Exercise goal => Copy nothing but the lines below running from the line containing "- destruct (good_lookup" through the line containing "- apply (good_set tbs sh calls i c (Found", both end lines included.

Dataset entries
------------------------------------

(** A call moves on while the cache stays: what it holds lived already or was
    made just now. *)
Lemma good_set tbs sh calls i c p sh' p' :
  good tbs (mkSystem sh calls) -> calls !! i = Some (c, p) ->
  sh_manager sh' = sh_manager sh -> tdb_table (sh_world sh') = tdb_table (sh_world sh) -> sh_next sh <= sh_next sh' ->
  phase_ok tbs c p' ->
  (forall e, phase_entry p' = Some e ->
     lives (mkSystem sh calls) e \/ genuine tbs e /\ cl_pointer (en_client e) = sh_next sh /\ sh_next sh < sh_next sh') ->
  good tbs (mkSystem sh' (<[i := (c, p')]> calls)).
Proof.
  intros [Gw Gc Gk Gp Gl Go] Hi Hm Ht Hn Hp He. cbn in *.
  assert (Hl : forall e, lives (mkSystem sh' (<[i := (c, p')]> calls)) e ->
            lives (mkSystem sh calls) e \/ genuine tbs e /\ cl_pointer (en_client e) = sh_next sh /\ sh_next sh < sh_next sh'
                                            /\ phase_entry p' = Some e).
  { intros e [[id Hid]|(j & d & q & Hj & Hq)]; cbn in *; [left; left; exists id; cbn; congruence|].
    destruct (decide (i = j)) as [<-|Hne].
    - rewrite lookup_insert_eq in Hj. injection Hj as <- <-. destruct (He e Hq) as [|(? & ? & ?)]; auto.
    - rewrite lookup_insert_ne in Hj by done. left. right. by exists j, d, q. }
  split; cbn.
  - by rewrite Ht.
  - intros id e. rewrite Hm. apply Gc.
  - intros k id. rewrite Hm. apply Gk.
  - intros j d q. destruct (decide (i = j)) as [<-|Hne].
    + rewrite lookup_insert_eq. by intros [= <- <-].
    + rewrite lookup_insert_ne by done. apply Gp.
  - intros e [Hle|(Hg & Hq & Hlt & _)]%Hl; [|split; [done|lia]]. destruct (Gl e Hle). split; [done|lia].
  - intros e1 e2 [H1|(_ & Q1 & _ & P1)]%Hl [H2|(_ & Q2 & _ & P2)]%Hl Hq.
    + by apply Go.
    + destruct (Gl _ H1). lia.
    + destruct (Gl _ H2). lia.
    + congruence.
Qed.

(** A change of the cache that drops entries, or adds one that lives. *)
Lemma good_manager tbs sh calls m :
  good tbs (mkSystem sh calls) ->
  (forall id e, dm_byTenant m !! id = Some e -> lives (mkSystem sh calls) e /\ tn_ID (en_tenant e) = id) ->
  (forall k id, dm_byCorpID m !! k = Some id ->
     k <> "" /\ exists e, dm_byTenant m !! id = Some e /\ trim_space (tn_CorpID (en_tenant e)) = k) ->
  good tbs (mkSystem (with_manager (fun _ => m) sh) calls).
Proof.
  intros [Gw Gc Gk Gp Gl Go] Ht Hk.
  assert (Hl : forall e, lives (mkSystem (with_manager (fun _ => m) sh) calls) e -> lives (mkSystem sh calls) e).
  { intros e [[id Hid]|H]; [by apply (Ht id)|by right]. }
  split; cbn; try done; [by intros id e [_ H]%Ht|by intros e H%Hl%Gl|intros e1 e2 H1%Hl H2%Hl; by apply Go].
Qed.

Lemma good_invalid_tenant tbs sh calls id :
  good tbs (mkSystem sh calls) -> good tbs (mkSystem (with_manager (InvalidateByTenantID id) sh) calls).
Proof.
  intros G. pose proof G as [Gw Gc Gk Gp Gl Go]. cbn in *. apply (good_manager tbs sh calls (InvalidateByTenantID id (sh_manager sh)) G).
  - unfold InvalidateByTenantID. case_if; cbn; [intros j e Hj|intros j e [Hne Hj]%lookup_delete_Some];
      (split; [left; by exists j|by apply Gc]).
  - unfold InvalidateByTenantID. case_if; [apply Gk|]. cbn. intros k j Hk.
    assert (Hj : dm_byCorpID (sh_manager sh) !! k = Some j
                 /\ forall e, dm_byTenant (sh_manager sh) !! id = Some e -> trim_space (tn_CorpID (en_tenant e)) = k -> k = "").
    { destruct (dm_byTenant (sh_manager sh) !! id) as [e|]; [|split; [done|done]].
      destruct (eqs (trim_space (tn_CorpID (en_tenant e))) "") eqn:Ee.
      - split; [done|]. intros e' [= <-] <-. by apply eqs_true in Ee.
      - apply lookup_delete_Some in Hk as [Hne Hk]. split; [done|]. by intros e' [= <-] Hc'. }
    destruct Hj as [Hj Hx]. destruct (Gk _ _ Hj) as [Hk0 (e & He & Hc)]. split; [done|]. exists e. split; [|done].
    rewrite lookup_delete_ne; [done|]. intros <-. by apply Hk0, (Hx _ He).
Qed.

Lemma good_invalid_corp tbs sh calls corp :
  good tbs (mkSystem sh calls) -> good tbs (mkSystem (with_manager (InvalidateByCorpID corp) sh) calls).
Proof.
  intros G. pose proof G as [Gw Gc Gk Gp Gl Go]. cbn in *. apply (good_manager tbs sh calls (InvalidateByCorpID corp (sh_manager sh)) G).
  - unfold InvalidateByCorpID. intros j e Hj. assert (Hj' : dm_byTenant (sh_manager sh) !! j = Some e).
    { destruct (eqs _ _); [done|]. destruct (dm_byCorpID _ !! _); [|done]. cbn in Hj. by apply lookup_delete_Some in Hj as [_ Hj]. }
    split; [left; by exists j|by apply Gc].
  - unfold InvalidateByCorpID. destruct (eqs _ _); [apply Gk|]. destruct (dm_byCorpID _ !! trim_space corp) as [id|] eqn:E; [|apply Gk].
    cbn. intros k j [Hne Hk]%lookup_delete_Some. destruct (Gk _ _ Hk) as [Hk0 (e & He & Hc)]. split; [done|].
    exists e. split; [|done]. rewrite lookup_delete_ne; [done|]. intros <-.
    destruct (Gk _ _ E) as [_ (e' & He' & Hc')]. congruence.
Qed.

(** ** The steps *)

Lemma good_lookup tbs sh calls c :
  good tbs (mkSystem sh calls) -> phase_ok tbs c (first_lookup c (sh_manager sh))
  /\ forall e, phase_entry (first_lookup c (sh_manager sh)) = Some e -> lives (mkSystem sh calls) e.
Proof.
  intros [Gw Gc Gk Gp Gl Go]. cbn in *.
  assert (Ha : forall id e, dm_byTenant (sh_manager sh) !! id = Some e -> asked_tenant c (en_tenant e) ->
            phase_ok tbs c (Answered (Ok e)) /\ lives (mkSystem sh calls) e).
  { intros id e He Hc. assert (Hl : lives (mkSystem sh calls) e) by (left; by exists id). split; [|done].
    exists (en_tenant e). by destruct (Gl e Hl) as [[Ht _] _]. }
  destruct c as [corpID|id]; cbn [first_lookup]; (case_if; [done|]).
  - destruct (dm_byCorpID _ !! _) as [id|] eqn:Ek; [|done]. cbn. destruct (dm_byTenant _ !! id) as [e|] eqn:Ee; [|done].
    destruct (Gk _ _ Ek) as [_ (e' & He' & Hc)]. destruct (Ha id e Ee) as [H1 H2]; [right; congruence|].
    split; [done|]. by intros ? [= <-].
  - destruct (dm_byTenant _ !! id) as [e|] eqn:Ee; [|done]. destruct (Ha id e Ee) as [H1 H2]; [by apply Gc|].
    split; [done|]. by intros ? [= <-].
Qed.

Lemma good_publish tbs sh calls i c e :
  good tbs (mkSystem sh calls) -> calls !! i = Some (c, Created e) ->
  let '(e', m) := publish e (sh_manager sh) in
  good tbs (mkSystem (with_manager (fun _ => m) sh) (<[i := (c, Answered (Ok e'))]> calls)).
Proof.
  intros G Hi. pose proof G as [Gw Gc Gk Gp Gl Go]. cbn in *. pose proof (Gp _ _ _ Hi) as (t & Ht & Ha & Eid).
  assert (Hl : lives (mkSystem sh calls) e) by (right; by exists i, c, (Created e)).
  unfold publish. destruct (dm_byTenant (sh_manager sh) !! tn_ID (en_tenant e)) as [e'|] eqn:Ee.
  - apply (good_set tbs sh calls i c (Created e)); try done.
    + exists t. by rewrite (Gc _ _ Ee).
    + intros x [= <-]. left. left. by exists (tn_ID (en_tenant e)).
  - set (m := mkManager _ _). assert (Gm : good tbs (mkSystem (with_manager (fun _ => m) sh) calls)).
    { apply good_manager; [done|..]; cbn.
      - intros id x [[<- <-]|[Hne Hx]]%lookup_insert_Some; [by split|]. split; [left; by exists id|by apply Gc].
      - assert (Hold : forall k id, dm_byCorpID (sh_manager sh) !! k = Some id -> k <> "" /\ exists x,
                  <[tn_ID (en_tenant e) := e]> (dm_byTenant (sh_manager sh)) !! id = Some x
                  /\ trim_space (tn_CorpID (en_tenant x)) = k).
        { intros k id Hk. destruct (Gk _ _ Hk) as [Hk0 (x & Hx & Hc)]. split; [done|]. exists x. split; [|done].
          rewrite lookup_insert_ne; [done|]. intros <-. congruence. }
        case_if; [apply Hold|]. intros k id [[<- <-]|[Hne Hk]]%lookup_insert_Some; [|by apply Hold].
        split; [by apply eqs_false|]. exists e. by rewrite lookup_insert_eq. }
    apply (good_set tbs (with_manager (fun _ => m) sh) calls i c (Created e)); try done.
    + by exists t.
    + intros x [= <-]. left. right. by exists i, c, (Created e).
Qed.

Lemma good_advance tbs sh calls i c p :
  good tbs (mkSystem sh calls) -> calls !! i = Some (c, p) ->
  let '(p', sh') := call_step p sh in good tbs (mkSystem sh' (<[i := (c, p')]> calls)).
Proof.
  intros G Hi. pose proof G as [Gw Gc Gk Gp Gl Go]. cbn in *. pose proof (Gp _ _ _ Hi) as Hp.
  destruct p as [c'|c'|t|t|e|r]; cbn [call_step phase_ok] in *; subst.
  - destruct (good_lookup tbs sh calls c G) as [H1 H2]. apply (good_set tbs sh calls i c (Called c)); auto using Z.le_refl.
  - destruct (query c (sh_world sh)) as [r w'] eqn:E. destruct (query_is _ _ _ _ E) as [Et Hr].
    apply (good_set tbs sh calls i c (Missed c)); cbn; auto using Z.le_refl.
    + destruct r as [t|e]; cbn; [|done]. case_if; [done|]. b2p. destruct (Hr t eq_refl) as (H1 & H2 & H3).
      split_and!; [by exists (tdb_table (sh_world sh))|done..].
    + intros e. destruct r as [t|e']; cbn; [|done]. by case_if.
  - apply (good_set tbs sh calls i c (Found t)); auto using Z.le_refl; unfold double_check;
      destruct (dm_byTenant _ !! _) as [e|] eqn:Ee; try done.
    + exists t. destruct Hp as (? & ? & ?). by rewrite (Gc _ _ Ee).
    + intros x [= <-]. left. left. by exists (tn_ID t).
  - destruct Hp as (Ha & Hc & Hz). unfold NewClient. case_if.
    + apply (good_set tbs sh calls i c (Absent t)); auto using Z.le_refl; done.
    + apply (good_set tbs sh calls i c (Absent t)); cbn; auto; [lia|by exists t|].
      intros x [= <-]. right. cbn. split_and!; [done..|lia].
  - pose proof (good_publish tbs sh calls i c e G Hi) as H. by destruct (publish e (sh_manager sh)).
  - apply (good_set tbs sh calls i c (Answered r)); auto using Z.le_refl. intros e He. left. right. by exists i, c, (Answered r).
Qed.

------------------------------------

Solution to this exercise =>
  - destruct (good_lookup tbs sh calls c G) as [H1 H2]. apply (good_set tbs sh calls i c (Called c)); auto using Z.le_refl.
  - destruct (query c (sh_world sh)) as [r w'] eqn:E. destruct (query_is _ _ _ _ E) as [Et Hr].
    apply (good_set tbs sh calls i c (Missed c)); cbn; auto using Z.le_refl.
    + destruct r as [t|e]; cbn; [|done]. case_if; [done|]. b2p. destruct (Hr t eq_refl) as (H1 & H2 & H3).
      split_and!; [by exists (tdb_table (sh_world sh))|done..].
    + intros e. destruct r as [t|e']; cbn; [|done]. by case_if.
  - apply (good_set tbs sh calls i c (Found t)); auto using Z.le_refl; unfold double_check;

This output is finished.